(Stored items)
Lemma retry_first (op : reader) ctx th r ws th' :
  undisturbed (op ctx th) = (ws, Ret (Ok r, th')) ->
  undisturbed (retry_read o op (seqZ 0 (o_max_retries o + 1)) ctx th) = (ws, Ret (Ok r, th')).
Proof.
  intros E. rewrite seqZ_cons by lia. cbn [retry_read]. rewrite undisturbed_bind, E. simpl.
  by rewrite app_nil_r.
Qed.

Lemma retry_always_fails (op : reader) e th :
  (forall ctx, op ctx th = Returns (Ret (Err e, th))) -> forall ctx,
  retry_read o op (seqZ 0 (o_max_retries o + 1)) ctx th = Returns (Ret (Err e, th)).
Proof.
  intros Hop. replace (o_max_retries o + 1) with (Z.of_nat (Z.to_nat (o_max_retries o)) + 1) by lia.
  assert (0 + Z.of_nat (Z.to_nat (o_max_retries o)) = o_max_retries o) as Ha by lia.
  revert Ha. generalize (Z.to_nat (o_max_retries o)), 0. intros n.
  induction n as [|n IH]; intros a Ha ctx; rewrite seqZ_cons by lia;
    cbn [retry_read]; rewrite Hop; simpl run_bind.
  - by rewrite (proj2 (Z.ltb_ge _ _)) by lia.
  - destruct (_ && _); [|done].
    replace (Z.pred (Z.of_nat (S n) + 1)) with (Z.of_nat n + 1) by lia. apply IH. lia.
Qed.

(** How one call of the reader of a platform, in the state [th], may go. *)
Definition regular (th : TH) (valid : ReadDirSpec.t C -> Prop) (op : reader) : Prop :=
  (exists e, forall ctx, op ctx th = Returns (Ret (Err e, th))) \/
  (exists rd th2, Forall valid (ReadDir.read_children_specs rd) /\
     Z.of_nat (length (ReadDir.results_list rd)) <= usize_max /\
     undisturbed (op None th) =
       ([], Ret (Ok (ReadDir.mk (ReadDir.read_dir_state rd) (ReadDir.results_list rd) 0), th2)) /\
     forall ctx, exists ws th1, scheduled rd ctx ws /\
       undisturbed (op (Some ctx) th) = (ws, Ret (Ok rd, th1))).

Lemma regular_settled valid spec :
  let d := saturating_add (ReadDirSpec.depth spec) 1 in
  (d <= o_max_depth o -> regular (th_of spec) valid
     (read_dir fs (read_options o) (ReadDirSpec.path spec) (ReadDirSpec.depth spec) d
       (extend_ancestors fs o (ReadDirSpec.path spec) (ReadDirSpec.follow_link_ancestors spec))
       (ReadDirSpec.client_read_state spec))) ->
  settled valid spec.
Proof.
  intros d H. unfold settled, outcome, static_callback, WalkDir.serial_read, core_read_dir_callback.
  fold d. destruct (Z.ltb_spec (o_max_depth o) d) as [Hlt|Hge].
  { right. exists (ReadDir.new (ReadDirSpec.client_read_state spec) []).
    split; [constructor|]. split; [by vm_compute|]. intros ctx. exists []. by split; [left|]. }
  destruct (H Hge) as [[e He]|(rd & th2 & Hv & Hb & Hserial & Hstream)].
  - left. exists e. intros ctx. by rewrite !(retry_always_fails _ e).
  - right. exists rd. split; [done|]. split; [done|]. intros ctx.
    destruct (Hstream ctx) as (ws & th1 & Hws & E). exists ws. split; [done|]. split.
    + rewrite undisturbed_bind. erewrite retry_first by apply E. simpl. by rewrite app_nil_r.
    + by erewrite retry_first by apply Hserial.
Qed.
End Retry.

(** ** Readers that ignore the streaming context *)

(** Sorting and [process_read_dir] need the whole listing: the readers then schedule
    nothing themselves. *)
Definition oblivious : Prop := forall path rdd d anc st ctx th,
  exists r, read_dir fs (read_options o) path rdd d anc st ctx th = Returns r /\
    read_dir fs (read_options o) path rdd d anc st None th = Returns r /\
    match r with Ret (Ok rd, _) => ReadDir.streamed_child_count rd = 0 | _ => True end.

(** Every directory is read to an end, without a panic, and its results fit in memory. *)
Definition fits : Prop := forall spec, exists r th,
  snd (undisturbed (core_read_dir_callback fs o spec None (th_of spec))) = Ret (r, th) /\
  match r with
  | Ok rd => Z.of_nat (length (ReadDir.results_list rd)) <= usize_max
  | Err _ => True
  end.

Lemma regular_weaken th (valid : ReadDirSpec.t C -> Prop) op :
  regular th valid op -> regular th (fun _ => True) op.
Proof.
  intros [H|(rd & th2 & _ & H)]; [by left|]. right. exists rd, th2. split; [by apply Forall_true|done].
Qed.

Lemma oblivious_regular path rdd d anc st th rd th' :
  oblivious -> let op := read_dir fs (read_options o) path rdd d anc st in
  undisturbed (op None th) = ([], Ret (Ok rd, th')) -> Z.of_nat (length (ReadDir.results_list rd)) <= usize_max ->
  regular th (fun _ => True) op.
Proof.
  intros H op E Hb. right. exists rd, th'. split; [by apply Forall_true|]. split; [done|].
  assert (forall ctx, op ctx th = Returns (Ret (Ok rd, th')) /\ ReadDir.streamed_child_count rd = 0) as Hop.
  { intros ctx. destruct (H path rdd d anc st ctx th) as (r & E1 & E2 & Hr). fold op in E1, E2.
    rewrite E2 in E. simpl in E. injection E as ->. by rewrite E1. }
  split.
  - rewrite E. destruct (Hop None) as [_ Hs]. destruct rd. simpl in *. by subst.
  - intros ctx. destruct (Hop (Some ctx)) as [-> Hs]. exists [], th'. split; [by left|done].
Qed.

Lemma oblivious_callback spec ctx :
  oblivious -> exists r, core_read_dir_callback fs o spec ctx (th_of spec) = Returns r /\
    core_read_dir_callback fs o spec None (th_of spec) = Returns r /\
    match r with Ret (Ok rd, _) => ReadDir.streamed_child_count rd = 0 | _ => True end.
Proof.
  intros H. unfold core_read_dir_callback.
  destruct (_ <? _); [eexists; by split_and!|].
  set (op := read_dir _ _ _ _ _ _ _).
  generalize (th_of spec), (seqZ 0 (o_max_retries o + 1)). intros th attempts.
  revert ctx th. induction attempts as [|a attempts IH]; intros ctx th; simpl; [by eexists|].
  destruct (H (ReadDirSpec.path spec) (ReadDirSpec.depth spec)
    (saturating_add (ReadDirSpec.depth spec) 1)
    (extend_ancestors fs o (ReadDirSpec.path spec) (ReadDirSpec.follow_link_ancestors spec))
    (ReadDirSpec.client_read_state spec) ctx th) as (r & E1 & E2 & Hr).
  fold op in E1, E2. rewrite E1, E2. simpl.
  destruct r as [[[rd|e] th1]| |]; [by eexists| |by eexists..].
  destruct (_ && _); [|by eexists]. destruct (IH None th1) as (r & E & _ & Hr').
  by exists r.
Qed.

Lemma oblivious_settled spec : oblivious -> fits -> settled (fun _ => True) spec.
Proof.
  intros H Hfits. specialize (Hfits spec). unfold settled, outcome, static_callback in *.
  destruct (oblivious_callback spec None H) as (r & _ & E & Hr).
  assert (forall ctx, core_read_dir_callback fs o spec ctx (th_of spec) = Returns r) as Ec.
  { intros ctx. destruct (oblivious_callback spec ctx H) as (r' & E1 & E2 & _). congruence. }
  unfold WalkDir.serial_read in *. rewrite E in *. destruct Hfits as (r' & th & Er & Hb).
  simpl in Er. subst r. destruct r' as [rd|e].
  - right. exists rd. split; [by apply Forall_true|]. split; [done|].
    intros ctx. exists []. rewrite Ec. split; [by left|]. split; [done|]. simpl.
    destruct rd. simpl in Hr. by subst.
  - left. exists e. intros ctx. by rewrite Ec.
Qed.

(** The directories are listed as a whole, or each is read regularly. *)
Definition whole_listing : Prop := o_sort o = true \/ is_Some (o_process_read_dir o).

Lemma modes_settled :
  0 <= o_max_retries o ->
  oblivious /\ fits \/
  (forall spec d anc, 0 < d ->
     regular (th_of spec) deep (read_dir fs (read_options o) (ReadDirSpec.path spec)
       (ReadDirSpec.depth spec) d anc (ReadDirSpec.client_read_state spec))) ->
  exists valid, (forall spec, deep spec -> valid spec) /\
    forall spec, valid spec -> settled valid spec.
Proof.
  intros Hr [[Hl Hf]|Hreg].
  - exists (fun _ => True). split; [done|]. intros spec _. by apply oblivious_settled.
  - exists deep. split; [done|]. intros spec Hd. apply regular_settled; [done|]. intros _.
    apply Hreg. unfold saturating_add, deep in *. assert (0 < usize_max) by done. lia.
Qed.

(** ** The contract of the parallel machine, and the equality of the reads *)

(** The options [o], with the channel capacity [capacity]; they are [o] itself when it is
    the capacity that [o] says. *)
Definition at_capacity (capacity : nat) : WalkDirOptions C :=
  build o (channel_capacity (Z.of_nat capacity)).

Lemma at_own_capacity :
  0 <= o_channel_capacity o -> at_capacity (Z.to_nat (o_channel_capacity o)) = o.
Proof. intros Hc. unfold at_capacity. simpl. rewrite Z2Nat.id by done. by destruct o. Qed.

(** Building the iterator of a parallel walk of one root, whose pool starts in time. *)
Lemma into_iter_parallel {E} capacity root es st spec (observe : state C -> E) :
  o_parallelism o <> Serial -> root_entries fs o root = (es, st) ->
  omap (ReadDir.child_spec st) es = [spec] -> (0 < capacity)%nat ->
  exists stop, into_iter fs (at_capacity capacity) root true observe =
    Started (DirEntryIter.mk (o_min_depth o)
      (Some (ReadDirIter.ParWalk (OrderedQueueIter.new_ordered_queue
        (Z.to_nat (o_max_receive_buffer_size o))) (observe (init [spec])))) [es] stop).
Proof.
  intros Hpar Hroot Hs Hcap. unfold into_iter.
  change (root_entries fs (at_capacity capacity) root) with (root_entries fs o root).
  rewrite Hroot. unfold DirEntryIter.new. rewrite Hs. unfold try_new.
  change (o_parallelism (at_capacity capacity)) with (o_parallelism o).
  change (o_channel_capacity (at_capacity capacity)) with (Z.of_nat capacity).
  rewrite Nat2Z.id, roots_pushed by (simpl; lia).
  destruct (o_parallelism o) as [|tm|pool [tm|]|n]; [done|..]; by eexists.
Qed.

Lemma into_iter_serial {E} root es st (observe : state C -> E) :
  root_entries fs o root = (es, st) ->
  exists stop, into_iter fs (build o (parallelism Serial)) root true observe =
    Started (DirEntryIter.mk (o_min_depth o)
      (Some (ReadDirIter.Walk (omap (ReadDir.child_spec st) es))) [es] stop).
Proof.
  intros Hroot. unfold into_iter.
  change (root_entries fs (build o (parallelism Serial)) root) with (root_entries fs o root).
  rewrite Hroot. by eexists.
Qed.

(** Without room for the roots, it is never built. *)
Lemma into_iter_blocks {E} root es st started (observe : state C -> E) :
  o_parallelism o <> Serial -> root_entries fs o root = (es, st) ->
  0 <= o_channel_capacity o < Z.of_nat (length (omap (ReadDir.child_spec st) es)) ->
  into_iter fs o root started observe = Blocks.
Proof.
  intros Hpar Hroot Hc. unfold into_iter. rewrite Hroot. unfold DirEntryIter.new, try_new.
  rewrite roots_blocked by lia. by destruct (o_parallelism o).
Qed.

* * *

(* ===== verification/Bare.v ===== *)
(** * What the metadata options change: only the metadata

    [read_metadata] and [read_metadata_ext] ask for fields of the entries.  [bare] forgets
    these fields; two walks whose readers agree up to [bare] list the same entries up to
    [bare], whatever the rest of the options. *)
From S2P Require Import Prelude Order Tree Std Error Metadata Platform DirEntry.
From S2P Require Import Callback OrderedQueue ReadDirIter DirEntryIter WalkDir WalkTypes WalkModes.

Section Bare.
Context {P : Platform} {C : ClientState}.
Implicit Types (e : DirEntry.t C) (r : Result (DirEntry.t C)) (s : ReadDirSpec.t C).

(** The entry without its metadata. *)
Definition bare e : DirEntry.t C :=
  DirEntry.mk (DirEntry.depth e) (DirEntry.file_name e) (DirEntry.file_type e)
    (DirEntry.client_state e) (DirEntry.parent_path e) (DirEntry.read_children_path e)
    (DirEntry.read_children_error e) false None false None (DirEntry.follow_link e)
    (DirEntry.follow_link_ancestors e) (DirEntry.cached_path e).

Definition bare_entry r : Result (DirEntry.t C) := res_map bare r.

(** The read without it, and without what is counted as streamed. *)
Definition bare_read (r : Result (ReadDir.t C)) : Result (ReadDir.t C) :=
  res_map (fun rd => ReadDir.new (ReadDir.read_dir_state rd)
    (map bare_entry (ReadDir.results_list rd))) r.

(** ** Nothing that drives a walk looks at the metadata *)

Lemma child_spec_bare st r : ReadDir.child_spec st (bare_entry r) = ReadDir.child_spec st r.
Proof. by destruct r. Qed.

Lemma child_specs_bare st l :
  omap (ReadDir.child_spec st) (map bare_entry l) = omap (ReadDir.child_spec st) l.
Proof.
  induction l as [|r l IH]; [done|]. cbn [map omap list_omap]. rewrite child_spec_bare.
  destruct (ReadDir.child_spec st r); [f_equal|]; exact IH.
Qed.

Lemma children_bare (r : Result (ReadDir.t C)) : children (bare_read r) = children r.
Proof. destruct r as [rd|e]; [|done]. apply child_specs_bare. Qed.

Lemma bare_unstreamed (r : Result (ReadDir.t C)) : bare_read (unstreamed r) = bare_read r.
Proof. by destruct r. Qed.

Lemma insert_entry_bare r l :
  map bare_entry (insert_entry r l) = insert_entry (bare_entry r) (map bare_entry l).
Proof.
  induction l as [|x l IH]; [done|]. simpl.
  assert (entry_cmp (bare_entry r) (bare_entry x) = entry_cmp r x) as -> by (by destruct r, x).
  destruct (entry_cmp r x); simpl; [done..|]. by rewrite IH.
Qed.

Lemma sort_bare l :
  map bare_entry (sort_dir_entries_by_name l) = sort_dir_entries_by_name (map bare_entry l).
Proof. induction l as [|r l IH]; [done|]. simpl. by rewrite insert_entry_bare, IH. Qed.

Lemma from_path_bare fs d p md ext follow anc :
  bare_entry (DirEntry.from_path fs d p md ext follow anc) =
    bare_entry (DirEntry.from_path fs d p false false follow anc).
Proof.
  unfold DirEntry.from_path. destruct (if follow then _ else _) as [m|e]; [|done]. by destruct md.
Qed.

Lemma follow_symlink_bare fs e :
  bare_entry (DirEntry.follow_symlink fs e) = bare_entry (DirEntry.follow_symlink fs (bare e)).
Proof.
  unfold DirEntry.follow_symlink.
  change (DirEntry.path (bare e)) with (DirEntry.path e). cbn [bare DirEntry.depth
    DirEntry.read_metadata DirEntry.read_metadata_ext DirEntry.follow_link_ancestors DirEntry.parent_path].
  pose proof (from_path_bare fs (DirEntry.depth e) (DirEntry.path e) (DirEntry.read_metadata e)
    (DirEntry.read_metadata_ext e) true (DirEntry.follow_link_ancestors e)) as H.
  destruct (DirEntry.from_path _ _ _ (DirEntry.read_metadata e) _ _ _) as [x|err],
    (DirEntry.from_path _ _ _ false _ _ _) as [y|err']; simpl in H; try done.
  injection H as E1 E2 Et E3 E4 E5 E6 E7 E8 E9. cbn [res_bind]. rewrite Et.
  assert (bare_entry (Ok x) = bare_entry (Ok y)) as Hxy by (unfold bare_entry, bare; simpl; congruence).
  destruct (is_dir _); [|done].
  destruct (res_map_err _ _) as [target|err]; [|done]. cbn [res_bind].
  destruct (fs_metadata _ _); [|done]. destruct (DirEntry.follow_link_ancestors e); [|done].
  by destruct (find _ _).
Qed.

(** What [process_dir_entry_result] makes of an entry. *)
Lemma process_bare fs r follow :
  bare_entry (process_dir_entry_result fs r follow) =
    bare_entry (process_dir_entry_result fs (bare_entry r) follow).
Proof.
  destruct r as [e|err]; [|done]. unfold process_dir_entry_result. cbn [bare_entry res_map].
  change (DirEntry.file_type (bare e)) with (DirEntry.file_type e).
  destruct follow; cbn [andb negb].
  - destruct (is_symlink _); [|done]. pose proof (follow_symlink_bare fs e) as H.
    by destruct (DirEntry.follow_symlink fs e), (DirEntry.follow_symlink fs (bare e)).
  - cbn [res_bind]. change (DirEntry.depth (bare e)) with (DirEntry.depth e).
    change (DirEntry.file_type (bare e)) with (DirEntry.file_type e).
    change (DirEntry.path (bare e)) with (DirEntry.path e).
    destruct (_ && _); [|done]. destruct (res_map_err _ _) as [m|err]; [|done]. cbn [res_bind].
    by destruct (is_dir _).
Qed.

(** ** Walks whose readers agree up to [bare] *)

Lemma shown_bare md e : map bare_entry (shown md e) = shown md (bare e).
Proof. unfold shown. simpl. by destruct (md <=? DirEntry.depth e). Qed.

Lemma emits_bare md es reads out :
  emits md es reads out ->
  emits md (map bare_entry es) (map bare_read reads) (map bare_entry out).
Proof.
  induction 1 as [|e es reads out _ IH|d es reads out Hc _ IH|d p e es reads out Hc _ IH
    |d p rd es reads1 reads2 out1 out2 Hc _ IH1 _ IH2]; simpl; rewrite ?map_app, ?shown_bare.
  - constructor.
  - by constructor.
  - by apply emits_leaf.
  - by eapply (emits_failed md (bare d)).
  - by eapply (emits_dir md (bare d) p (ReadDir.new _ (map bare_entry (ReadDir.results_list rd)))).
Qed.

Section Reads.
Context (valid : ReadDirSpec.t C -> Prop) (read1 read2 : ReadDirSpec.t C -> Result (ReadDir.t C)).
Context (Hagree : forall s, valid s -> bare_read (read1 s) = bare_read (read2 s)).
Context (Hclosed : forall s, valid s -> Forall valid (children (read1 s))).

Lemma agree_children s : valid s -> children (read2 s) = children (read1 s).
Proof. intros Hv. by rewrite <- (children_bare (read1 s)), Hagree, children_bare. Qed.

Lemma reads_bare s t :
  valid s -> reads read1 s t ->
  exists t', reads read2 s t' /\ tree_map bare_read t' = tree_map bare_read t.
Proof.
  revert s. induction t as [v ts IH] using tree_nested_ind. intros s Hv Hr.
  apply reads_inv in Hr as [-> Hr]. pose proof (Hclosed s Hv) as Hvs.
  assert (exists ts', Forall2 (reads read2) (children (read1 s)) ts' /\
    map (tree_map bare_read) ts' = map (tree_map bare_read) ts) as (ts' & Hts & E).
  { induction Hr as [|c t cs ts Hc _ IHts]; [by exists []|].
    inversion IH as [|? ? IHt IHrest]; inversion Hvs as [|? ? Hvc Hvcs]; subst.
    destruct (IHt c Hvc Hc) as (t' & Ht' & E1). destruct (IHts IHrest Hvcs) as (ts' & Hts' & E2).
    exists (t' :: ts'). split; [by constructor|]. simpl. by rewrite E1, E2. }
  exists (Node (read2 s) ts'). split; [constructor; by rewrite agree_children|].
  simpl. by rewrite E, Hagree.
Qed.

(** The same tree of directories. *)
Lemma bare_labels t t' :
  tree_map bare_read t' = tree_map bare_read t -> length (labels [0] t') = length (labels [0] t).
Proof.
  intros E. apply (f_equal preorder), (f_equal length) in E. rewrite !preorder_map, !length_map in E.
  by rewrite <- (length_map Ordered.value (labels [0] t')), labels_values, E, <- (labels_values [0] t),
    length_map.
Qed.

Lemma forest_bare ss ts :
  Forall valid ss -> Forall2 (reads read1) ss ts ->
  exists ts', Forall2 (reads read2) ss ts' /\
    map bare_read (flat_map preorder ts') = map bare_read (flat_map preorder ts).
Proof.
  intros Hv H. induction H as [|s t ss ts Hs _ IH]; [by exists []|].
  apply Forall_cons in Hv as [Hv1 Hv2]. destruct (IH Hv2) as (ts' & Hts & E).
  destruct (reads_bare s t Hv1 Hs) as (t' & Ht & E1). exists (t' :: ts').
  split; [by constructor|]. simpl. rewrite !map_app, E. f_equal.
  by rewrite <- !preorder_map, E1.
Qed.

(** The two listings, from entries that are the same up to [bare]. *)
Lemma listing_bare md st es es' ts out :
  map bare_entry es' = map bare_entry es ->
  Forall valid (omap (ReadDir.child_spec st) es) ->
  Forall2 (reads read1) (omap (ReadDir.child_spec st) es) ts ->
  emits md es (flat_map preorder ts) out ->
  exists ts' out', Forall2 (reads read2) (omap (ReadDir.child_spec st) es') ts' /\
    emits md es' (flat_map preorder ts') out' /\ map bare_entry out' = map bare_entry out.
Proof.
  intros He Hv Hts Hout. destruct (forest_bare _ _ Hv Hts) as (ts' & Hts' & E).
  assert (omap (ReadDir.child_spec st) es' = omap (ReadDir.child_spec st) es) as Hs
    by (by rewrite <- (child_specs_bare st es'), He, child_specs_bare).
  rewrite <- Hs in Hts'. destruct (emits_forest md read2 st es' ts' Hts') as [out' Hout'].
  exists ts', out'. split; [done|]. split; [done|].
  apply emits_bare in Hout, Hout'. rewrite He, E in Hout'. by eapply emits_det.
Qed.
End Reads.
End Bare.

▶ PROBLEM DETAILS
Set down again, word for word, the stretch of records from the line with "(** The same tree of directories. *)" to the line with "intros E. apply", both of those lines included.

▶ SOLUTION TO THIS EXERCISE
(** The same tree of directories. *)
Lemma bare_labels t t' :
  tree_map bare_read t' = tree_map bare_read t -> length (labels [0] t') = length (labels [0] t).
Proof.
  intros E. apply (f_equal preorder), (f_equal length) in E. rewrite !preorder_map, !length_map in E.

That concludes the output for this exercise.